The door opened, and Chas Ryerson entered and strode towards him. He and Chas had never gotten along; in him Jon detected the remnant of a high school bully, refined just enough to keep down a job and stay out of prison; a fat man that breathed heavily through his nose and smelled of too few showers, beer and fried food. He did as little work as possible, choosing instead to exchange dirty jokes with the truck drivers as they waited for their trailers to be filled or hiding in the back of the warehouse loafing on his machine. He was loud and aggressive and quick with a cutting remark.

 

“Albridge. What the hell do you think you’re doing?”

 

Jon stiffened and felt a familiar gnawing begin in his stomach, but then batted it away with an ease that he would wonder about later. He met Chas' wide eyes calmly and said, “Eating a sandwich, Chas."

 

“You keep working like that, Brad is going to expect it from all of us.”

 

“And how is that my problem?”

 

“It’s going to be a real big problem, you keep it up.”

 

“Look, Chas. I’m sorry you’re lazy. But that
isn’t
my problem. So please, I’m eating my lunch.”

 

Jon broke eye contact, felt the breath expelled from Chas' nostrils on his arms.
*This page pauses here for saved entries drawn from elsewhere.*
(** * dockmon: the stats history and the derived metrics

    A shallow embedding of the part of [main.go] that keeps the rolling
    history of docker stats per container ([dockerStats], [containerList])
    and derives the displayed numbers from it ([cpuPercent],
    [genCPUSystemUsage], [genNetwork], [rxDiffer], [txDiffer],
    [containerPercentMemory], [containerDetails]).

    Conventions.
    - The counters of [dockerclient.Stats] are Go [uint64]; they are
      integers of [Z] in the range [0, 2^64) and every operation on them
      writes its wrap-around out.  Go's [int] is the 64-bit signed integer
      of the amd64 and arm64 ports.
    - [float64] is IEEE-754 binary64, taken from the standard library's
      [SpecFloat] with [prec = 53] and [emax = 1024].
    - A Go run-time panic is the [Panic] outcome of [result]; nothing in
      [main.go] recovers from one.
    - The history holds pointers to snapshots that are never written to
      after they are stored, so a snapshot is modelled by its value. *)

From Stdlib Require Import ZArith QArith Lia SpecFloat.
From stdpp Require Import gmap strings list fin_maps pretty sorting.

Local Open Scope Z_scope.

(** ** Outcomes of Go code that may panic *)

Inductive panic :=
  | DivideByZero
  | IndexOutOfRange
  | SliceBoundsOutOfRange.

Inductive result (A : Type) :=
  | Ok (a : A)
  | Panic (p : panic).
Arguments Ok {A} a.
Arguments Panic {A} p.

Definition rbind {A B} (r : result A) (k : A → result B) : result B :=
  match r with
  | Ok a => k a
  | Panic p => Panic p
  end.

Notation "'do!' x ← r ; k" := (rbind r (λ x, k))
  (at level 10, x name, r at level 100, k at level 200).

(** ** Machine integers *)

Module U64.
Definition modulus : Z := 2 ^ 64.
Definition wf (x : Z) : Prop := 0 ≤ x < modulus.
Definition wrap (x : Z) : Z := x mod modulus.
Definition sub (x y : Z) : Z := wrap (x - y).
Definition mul (x y : Z) : Z := wrap (x * y).
(** [x / y] on unsigned operands: the run-time panics on a zero divisor. *)
Definition div (x y : Z) : result Z :=
  if y =? 0 then Panic DivideByZero else Ok (x / y).
End U64.

Module Int.
Definition min_int : Z := - 2 ^ 63.
Definition max_int : Z := 2 ^ 63 - 1.
Definition wf (x : Z) : Prop := min_int ≤ x ≤ max_int.
(** [int(x)] for [x : uint64]: the same 64 bits read as two's complement. *)
Definition of_u64 (x : Z) : Z :=
  if x <? 2 ^ 63 then x else x - 2 ^ 64.
(** [x * y] on [int], with its wrap-around. *)
Definition mul (x y : Z) : Z := of_u64 (U64.wrap (x * y)).
End Int.

(** ** float64 *)

Module F64.
Definition prec : Z := 53.
Definition emax : Z := 1024.
Abbreviation t := spec_float.

Definition zero : t := S754_zero false.
(** [float64(x)] for an integer [x], rounded to nearest even. *)
Definition of_Z (x : Z) : t := binary_normalize prec emax x 0 false.
Definition div (x y : t) : t := SFdiv prec emax x y.
Definition mul (x y : t) : t := SFmul prec emax x y.
(** [x > y] *)
Definition gt (x y : t) : bool := SFltb y x.

(** The integer part of a finite float, rounded toward zero. *)
Definition trunc (x : t) : option Z :=
  match x with
  | S754_zero _ => Some 0
  | S754_finite s m e =>
      let a := match e with
               | Zneg p => Z.pos m / 2 ^ Z.pos p
               | _ => Z.pos m * 2 ^ e
               end in
      Some (if s then - a else a)
  | _ => None
  end.

(** [int(x)] for [x : float64].  The language leaves the result open when
    the integer part does not fit; amd64's CVTTSD2SQ then gives the
    "integer indefinite" value, the smallest [int]. *)
Definition to_int (x : t) : Z :=
  match trunc x with
  | Some v => if (Int.min_int <=? v) && (v <=? Int.max_int) then v else Int.min_int
  | None => Int.min_int
  end.
End F64.

(** ** The data of the docker client

    The fields of [dockerclient.Stats] and [dockerclient.Container] that
    [main.go] reads.  The counters are [uint64] in the client library:
    [containerValueMemory] assigns [MemoryStats.Usage] to a [uint64]
    variable, and the differences of the others are converted with
    [int(...)] and [float64(...)] before use. *)

(** [Read] is a [time.Time], and [dockerStats] compares two of them with
    [==].  On a struct that compares every field: the two words that hold
    the instant and the pointer to the [Location].  For a time without a
    reading of the monotonic clock, as the JSON decoder gives it, [wall]
    holds the nanoseconds and [ext] the seconds since the start of year 1;
    [loc] is the address the pointer holds, [0] for nil, which is UTC.  Two
    times of one instant are [!=] when their locations are two pointers. *)
Module Time.
Record t := { wall : Z; ext : Z; loc : Z }.

(** [a == b] *)
Definition eqb (a b : t) : bool :=
  (wall a =? wall b) && (ext a =? ext b) && (loc a =? loc b).

(** The instant [sec] seconds after the start of year 1, in UTC. *)
Definition utc (sec : Z) : t := {| wall := 0; ext := sec; loc := 0 |}.

(** The same instant, with the [Location] at the address [p]. *)
Definition in_loc (p : Z) (x : t) : t :=
  {| wall := wall x; ext := ext x; loc := p |}.
End Time.

Global Instance Time_eq_dec : EqDecision Time.t.
Proof. solve_decision. Defined.

Record cpu_usage := { PercpuUsage : list Z; TotalUsage : Z }.
Record cpu_stats := { CpuUsage : cpu_usage; SystemUsage : Z }.
Record memory_stats := { Usage : Z; Limit : Z }.
Record network_stats := { RxBytes : Z; TxBytes : Z }.
Record Stats := {
  Read : Time.t;
  NetworkStats : network_stats;
  CpuStats : cpu_stats;
  MemoryStats : memory_stats;
}.

Record Container := { Id : string; Names : list string }.

(** Every counter of a snapshot is a [uint64]. *)
Definition stats_wf (s : Stats) : Prop :=
  U64.wf (TotalUsage (CpuUsage (CpuStats s))) ∧
  U64.wf (SystemUsage (CpuStats s)) ∧
  U64.wf (Usage (MemoryStats s)) ∧ U64.wf (Limit (MemoryStats s)) ∧
  U64.wf (RxBytes (NetworkStats s)) ∧ U64.wf (TxBytes (NetworkStats s)).

(** ** Slices and loops *)

Definition len {A} (l : list A) : Z := Z.of_nat (length l).

(** [l[i]] *)
Definition index {A} (l : list A) (i : Z) : result A :=
  if i <? 0 then Panic IndexOutOfRange
  else match l !! Z.to_nat i with
       | Some x => Ok x
       | None => Panic IndexOutOfRange
       end.

(** [l[n:]] *)
Definition slice_from {A} (n : nat) (l : list A) : result (list A) :=
  if (n <=? length l)%nat then Ok (drop n l) else Panic SliceBoundsOutOfRange.

(** [for i := range xs { body }] over the indices [i, i + n). *)
Fixpoint for_range_from {St} (i n : nat) (body : nat → St → result St) (acc : St)
  : result St :=
  match n with
  | O => Ok acc
  | S n' => do! acc' ← body i acc; for_range_from (S i) n' body acc'
  end.

Definition for_range {St} (n : nat) (body : nat → St → result St) (acc : St)
  : result St :=
  for_range_from 0 n body acc.

(** ** The program state

    The package-level variables of [main.go], the width of the panel on
    display ([ui.Body.Width]) and, for the docker client, the stats monitors
    it runs: [StartMonitorStats] starts one more for the container,
    [StopAllMonitorStats] ends them all. *)

Record state := {
  allcontainers : list Container;
  containerDetailsIndex : Z;
  containerDetailsID : string;
  statsData : gmap string (list Stats);
  bodyWidth : Z;
  monitors : list string;
}.

Definition set_statsData (m : gmap string (list Stats)) (s : state) : state :=
  {| allcontainers := allcontainers s;
     containerDetailsIndex := containerDetailsIndex s;
     containerDetailsID := containerDetailsID s;
     statsData := m;
     bodyWidth := bodyWidth s;
     monitors := monitors s |}.

(** [dat, _ := statsData[id]]: a missing key reads as the nil slice. *)
Definition stats_of (m : gmap string (list Stats)) (id : string) : list Stats :=
  default [] (m !! id).

(** ** [dockerStats]: a snapshot arrives *)

Definition same_read (dat : list Stats) (stats : Stats) : bool :=
  match last dat with
  | Some l => Time.eqb (Read l) (Read stats)
  | None => false
  end.

Definition dockerStats (id : string) (stats : Stats) (s : state) : result state :=
  let dat := stats_of (statsData s) id in
  do! dat ← (if len dat >? bodyWidth s - 2 then slice_from 1 dat else Ok dat);
  if same_read dat stats then Ok s
  else Ok (set_statsData (<[id := dat ++ [stats]]> (statsData s)) s).

(** Snapshots for one container arriving one after the other. *)
Fixpoint dockerStats_all (id : string) (l : list Stats) (s : state) : result state :=
  match l with
  | [] => Ok s
  | x :: l' => do! s' ← dockerStats id x s; dockerStats_all id l' s'
  end.

(** The number of columns inside the border, which [dockerStats] compares
    the length of a history with. *)
Definition capacity (s : state) : Z := bodyWidth s - 2.

(** What a reader finds for [id] once the snapshots of [l] have arrived. *)
Definition history_after (id : string) (l : list Stats) (s : state)
  : option (list Stats) :=
  match dockerStats_all id l s with
  | Ok s' => Some (stats_of (statsData s') id)
  | Panic _ => None
  end.

(** No snapshot of [l] carries the timestamp of the one before it; [o] is
    the snapshot before the first. *)
Fixpoint fresh_reads (o : option Stats) (l : list Stats) : Prop :=
  match l with
  | [] => True
  | x :: l' =>
      match o with Some p => Read p ≠ Read x | None => True end
      ∧ fresh_reads (Some x) l'
  end.

(** ** [containerList]: the list of containers is refreshed *)

(** [fmt.Sprintf("[%d] %s:%s", idx, c.Names[0], c.Id)], cut to [maxlen].
    The slice [s[:maxlen-3]] of a longer text panics when [maxlen] is below
    3; [main.go] passes 30 and 20. *)
Definition genContainerListName (idx : nat) (c : Container) (maxlen : nat)
  : result string :=
  do! name ← index (Names c) 0;
  let s := "[" +:+ pretty idx +:+ "] " +:+ name +:+ ":" +:+ Id c in
  if (maxlen <? String.length s)%nat
  then if (maxlen <? 3)%nat then Panic SliceBoundsOutOfRange
       else Ok (String.substring 0 (maxlen - 3) s +:+ "...")
  else Ok s.

(** What the loop over the containers builds up. *)
Record list_acc := {
  conts : list string;
  detailsID : string;
  newstats : gmap string (list Stats);
  started : list string;
}.

Definition containerList_body (containers : list Container) (s : state)
    (i : nat) (a : list_acc) : result list_acc :=
  do! c ← index containers (Z.of_nat i);
  do! name ← genContainerListName i c 30;
  let id' := if Z.of_nat i =? containerDetailsIndex s then Id c else detailsID a in
  match statsData s !! Id c with
  | Some stat =>
      Ok {| conts := conts a ++ [name]; detailsID := id';
            newstats := <[Id c := stat]> (newstats a); started := started a |}
  | None =>
      Ok {| conts := conts a ++ [name]; detailsID := id';
            newstats := newstats a; started := started a ++ [Id c] |}
  end.

(** The widget of the container list. *)
Record ui_list := { Items : list string; Height : Z }.

(** [listed] is what [dc.ListContainers] gave: [None] for an error. *)
Definition containerList (listed : option (list Container)) (s : state)
  : result (state * option ui_list) :=
  match listed with
  | None =>
      Ok ({| allcontainers := allcontainers s;
             containerDetailsIndex := containerDetailsIndex s;
             containerDetailsID := "";
             statsData := statsData s;
             bodyWidth := bodyWidth s;
             monitors := [] |}, None)
  | Some containers =>
      do! a ← for_range (length containers) (containerList_body containers s)
                {| conts := []; detailsID := containerDetailsID s;
                   newstats := ∅; started := [] |};
      let empty := len containers =? 0 in
      Ok ({| allcontainers := containers;
             containerDetailsIndex := containerDetailsIndex s;
             containerDetailsID := if empty then "" else detailsID a;
             statsData := newstats a;
             bodyWidth := bodyWidth s;
             monitors := if empty then [] else monitors s ++ started a |},
          Some {| Items := conts a; Height := len (conts a) + 2 |})
  end.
He took another bite.

 

“And stop breathing on me.”

 

Chas slammed his fist down onto the table, and Jon flinched, but his anger instantly rose as though Chas had hit a switch with his gorilla-like display of aggression. He stood up quickly, his chair overturning behind him, and thrust his face into Chas’.

 

“Get out of here. Now. I’m done talking to you. You got an issue, see Brad.”

 

The surprise in Chas’ face satisfied Jon immensely. But then his eyes narrowed and a foul musk exuded from his pores as battle loomed. Jon didn’t give him the opportunity to act. He shoved the big man as hard as he could, the contact with his palms creating a meaty smack. His sore pectoral muscles burned and he winced. Chas took a step backwards and stumbled over a chair left out at another table. He fell down, landing hard on the concrete floor.